Although simple concordance (i.e., “correct/incorrect”) measures of accuracy are valuable, they overestimate the quality of imputation at low MAF and are ambiguous as to the nature of the error that created an incorrectly imputed genotype. Rather than concordance rate, an imputation quality score (IQS) [35] was calculated for each variant. The IQS calculates concordances that are adjusted for the chance that an imputed genotype could be correctly guessed. This statistic provides similar conclusions to correlation coefficients for most markers, but it estimates more robustly imputation quality for variants with low MAF [35]. Since Pearson’s correlation coefficients cannot be calculated in the absence of variation, a marker that appears fixed with the reference in the true set of genotypes, but contains an alternate allele when imputed, cannot have an r computed, but can have an IQS. This idea also applies in all cases when a marker is fixed in the true or imputed set, but not in the other. IQS allows us to identify all of these specific error types, and thus provides a more complete account of imputation accuracy.

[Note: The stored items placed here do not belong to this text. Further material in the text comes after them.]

(** The outer loops over the bins, in the order [order]; [part] is what of a bin is
    searched. *)
Fixpoint search (bins : list t) (part : t → list (Z * Z)) (alloc_unit room : Z) (order : list Z) :
    res (option (Z * (Z * Z))) :=
  match order with
  | [] => Ok None
  | bin :: order =>
      s <- zget bins bin;;
      found <- scan (part s) alloc_unit room;;
      match found with
      | Some p => Ok (Some (bin, p))
      | None => search bins part alloc_unit room order
      end
  end.

Definition from_hint (hint : Z) (s : t) : list (Z * Z) := drop (find_inc s (u64 hint)) (m s).
Definition before_hint (hint : Z) (s : t) : list (Z * Z) :=
  if hint =? 0 then m s else take (find_inc s (u64 hint)) (m s).

(** The four searches of [allocate_int]. *)
Definition find_extent (bins : list t) (want_size alloc_unit hint : Z) : res (option (Z * (Z * Z))) :=
  orig_bin <- choose_bin bins (Z.max alloc_unit want_size);;
  let up := seqZ orig_bin (Z.of_nat (List.length bins) - orig_bin) in
  let down := reverse (seqZ 0 (orig_bin + 1)) in
  r <- (if hint =? 0 then Ok None else search bins (from_hint hint) alloc_unit want_size up);;
  match r with Some x => Ok (Some x) | None =>
  r <- search bins (before_hint hint) alloc_unit want_size up;;
  match r with Some x => Ok (Some x) | None =>
  r <- (if hint =? 0 then Ok None else search bins (from_hint hint) alloc_unit alloc_unit down);;
  match r with Some x => Ok (Some x) | None =>
  search bins (before_hint hint) alloc_unit alloc_unit down
  end end end.

(** An extent of the bin that has [x] moves to the bin of its length. *)
Definition demote (bins : list t) (bin x : Z) : res (list t) :=
  s <- zget bins bin;;
  c <- contains_at s x;;
  match c with
  | None => Ok bins
  | Some (off, len) =>
      newbin <- choose_bin bins len;;
      if newbin =? bin then Ok bins
      else
        s <- erase s off len;;
        bins <- zset bins bin s;;
        insert_free bins off len
  end.

(** What is taken of an extent that was found. *)
Definition take_length (want_size alloc_unit rnd : Z) (len : Z) : res Z :=
  let length := u32 (Z.min (Z.max alloc_unit want_size) (P2ALIGN len alloc_unit)) in
  if bluestore_debug_small_allocations =? 0 then Ok length
  else
    let max := u64 (alloc_unit * (rnd mod bluestore_debug_small_allocations)) in
    Ok (if negb (max =? 0) && (max <? length) then u32 max else length).

Definition allocate_int (st : state) (want_size alloc_unit hint rnd : Z) : res (option (Z * Z) * state) :=
  let hint := if hint =? 0 then s64 (last_alloc st) else hint in
  found <- find_extent (free st) want_size alloc_unit hint;;
  match found with
  | None => Ok (None, st)
  | Some (bin, (start, len)) =>
      skew <- skew_of start alloc_unit;;
      let offset := u64 (start + skew) in
      length <- take_length want_size alloc_unit rnd (u64 (len - skew));;
      s <- zget (free st) bin;;
      s <- erase s offset length;;
      bins <- zset (free st) bin s;;
      bins <- (if offset =? 0 then Ok bins else demote bins bin (u64 (offset - skew - 1)));;
      bins <- demote bins bin (u64 (offset + length));;
      let num_free := s64 (num_free st - length) in
      let num_reserved := s64 (num_reserved st - length) in
      assert (0 <=? num_free);;;
      assert (0 <=? num_reserved);;;
      Ok (Some (offset, length), mk_state num_free num_reserved bins (u64 (offset + length)))
  end.

(** The [while] of [allocate]; [rnd] has what [rand()] returns in each turn. *)
Fixpoint allocate_loop (fuel : nat) (st : state) (want_size alloc_unit max_alloc_size hint : Z) (rnd : nat → Z)
    (exts : list AllocExtent) (allocated_size : Z) : res (Z * list AllocExtent * state) :=
  match fuel with
  | O => Err OutOfFuel
  | S fuel =>
      if negb (allocated_size <? want_size) then Ok (allocated_size, exts, st) else
      '(r, st) <- allocate_int st (Z.min max_alloc_size (u64 (want_size - allocated_size))) alloc_unit hint (rnd fuel);;
      match r with
      | None => Ok (allocated_size, exts, st)
      | Some (offset, length) =>
          allocate_loop fuel st want_size alloc_unit max_alloc_size (s64 (offset + length)) rnd
            (add_extents (s64 max_alloc_size) exts offset length) (u64 (allocated_size + length))
      end
  end.

Definition allocate (fuel : nat) (st : state) (want_size alloc_unit max_alloc_size hint : Z) (rnd : nat → Z) :
    res (Z * list AllocExtent * state) :=
  let max_alloc_size := if max_alloc_size =? 0 then want_size else max_alloc_size in
  '(allocated_size, exts, st) <- allocate_loop fuel st want_size alloc_unit max_alloc_size hint rnd [] 0;;
  Ok (if allocated_size =? 0 then - ENOSPC else s64 allocated_size, exts, st).

Definition release (st : state) (off len : Z) : res state :=
  bins <- insert_free (free st) off len;;
  Ok (mk_state (s64 (num_free st + len)) (num_reserved st) bins (last_alloc st)).

Definition get_free (st : state) : Z := u64 (num_free st).

Definition init_add_free (st : state) (off len : Z) : res state :=
  bins <- insert_free (free st) off len;;
  Ok (mk_state (s64 (num_free st + len)) (num_reserved st) bins (last_alloc st)).

(** The loop of [init_rm_free] over the bins. *)
Fixpoint rm_loop (bins : list t) (rm : t) : res (list t * t) :=
  match bins with
  | [] => Ok ([], rm)
  | s :: rest =>
      if empty rm then Ok (s :: rest, rm) else
      overlap <- intersection_of rm s;;
      '(s, rm) <- (if empty overlap then Ok (s, rm)
                   else s <- subtract s overlap;; rm <- subtract rm overlap;; Ok (s, rm));;
      '(rest, rm) <- rm_loop rest rm;;
      Ok (s :: rest, rm)
  end.

Definition init_rm_free (st : state) (off len : Z) : res state :=
  '(rm, _) <- Btree.insert_at new off len;;
  '(bins, rm) <- rm_loop (free st) rm;;
  assert (empty rm);;;
  let num_free := s64 (num_free st - len) in
  assert (0 <=? num_free);;;
  Ok (mk_state num_free (num_reserved st) bins (last_alloc st)).
End Conf.

Lemma div_lt a b q : 0 < b → a / b < q → a < q * b.
Proof. intros Hb H. pose proof (Z.mul_succ_div_gt a b Hb). assert ((a / b + 1) * b <= q * b) by (apply Z.mul_le_mono_nonneg_r; lia). lia. Qed.

(** ** Intervals of a set *)

(** The intervals are the maximal runs. *)
Lemma interval_iff s f n : wf s → (f, n) ∈ m s ↔ 0 <= f ∧ 0 < n ∧ within f n s ∧ ((f - 1) ∉ s) ∧ ((f + n) ∉ s).
Proof.
  intros [Hc _]. split.
  - intros (pre & suf & E)%list_elem_of_split. unfold within, elem_of, elem_of_t. rewrite E in *.
    pose proof Hc as [Hp (? & ? & ? & Hs)]%chain_app. pose proof (bound_ge 0 pre Hp).
    assert (∀ x, covers pre x → x + 1 < f) as Hpre.
    { intros x (q & Hq & Hx)%Exists_exists. pose proof (chain_ends 0 pre Hp) as He. rewrite Forall_forall in He. specialize (He q Hq). lia. }
    pose proof (λ x, covers_above _ _ x Hs) as Hsuf.
    split_and!; [lia|lia|intros x Hx; apply covers_app, or_intror, covers_cons; by left|..];
      (intros [Hx%Hpre|[Hx|Hx%Hsuf]%covers_cons]%covers_app; lia).
  - intros (H0 & Hn & Hw & Hlo & Hhi). destruct (find_inc_spec s f Hc) as (pre & suf & Em & Ei & Hpre & Hsuf).
    apply (within_single s f n pre suf Hc Hn Em Hpre Hsuf) in Hw as (g & k & suf' & -> & Hg & Hk).
    assert (∀ x, g <= x < g + k → x ∈ s) as Hin by (intros x Hx; rewrite elem_of_eq, Em; apply covers_app, or_intror, covers_cons; by left).
    rewrite Em. apply elem_of_app. right. destruct (Z.eq_dec f g) as [->|]; [|by destruct Hlo; apply Hin; lia].
    destruct (Z.eq_dec n k) as [->|]; [left|]. destruct Hhi. apply Hin. lia.
Qed.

In addition to the IQS, the exact nature of each error was catalogued and tallied for each individual and variant. This allowed the errors to be categorized as either false heterozygotes (genotyped AA or BB imputed as AB), false homozygotes (genotyped AB imputed as AA or BB) or completely discordant (BB imputed as AA or vice versa). These more detailed error descriptions, in conjunction with MAF, genome position, and assay-of-origin information, allow for a detailed analysis of how these factors influence imputation accuracy to 850 K in each scenario.

To approximate how well represented each individual was in the composite reference, we created a standardized genomic relationship matrix (GRM) as described in [36] using the GEMMA software [37]. The resulting values provide quantitative measures of how far each individual is diverged from the members of the composite reference panel, i.e. larger values indicate that the individuals are more closely related to the animals in the reference panel. To observe the impact of within-breed genetic similarity on imputation accuracy, we created four breed-specific standardized GRM using test individuals and individuals in the reference with more than 50% Angus (number in test = 50, number in reference = 15,013), Holstein (number in test = 50, number of reference = 5127), Gelbvieh (number of testing = 49, number of reference = 470), and Brahman/Nelore (number of testing = 50, number of reference = 2043) ancestry reported from the CRUMBLER pipeline [31]. Row means were calculated for each individual to quantify the relationship between each test individual and the members of their breed.

Results

The MAF spectrum of the SNPs on the HD and F250 assays for the individuals that composed our reference panel is shown in Fig. 1, which also displays data for the SNP50 assay for comparison. The SNP50 and HD assays have similar MAF spectra and include mostly common variants. In addition, the HD assay has an increased density of variants with a MAF ranging from 0.025 to 0.075. However, the F250 assay has a much higher proportion of SNPs with a MAF lower than 0.1, which is more similar to the site frequency spectrum of variants identified from genome resequencing [38].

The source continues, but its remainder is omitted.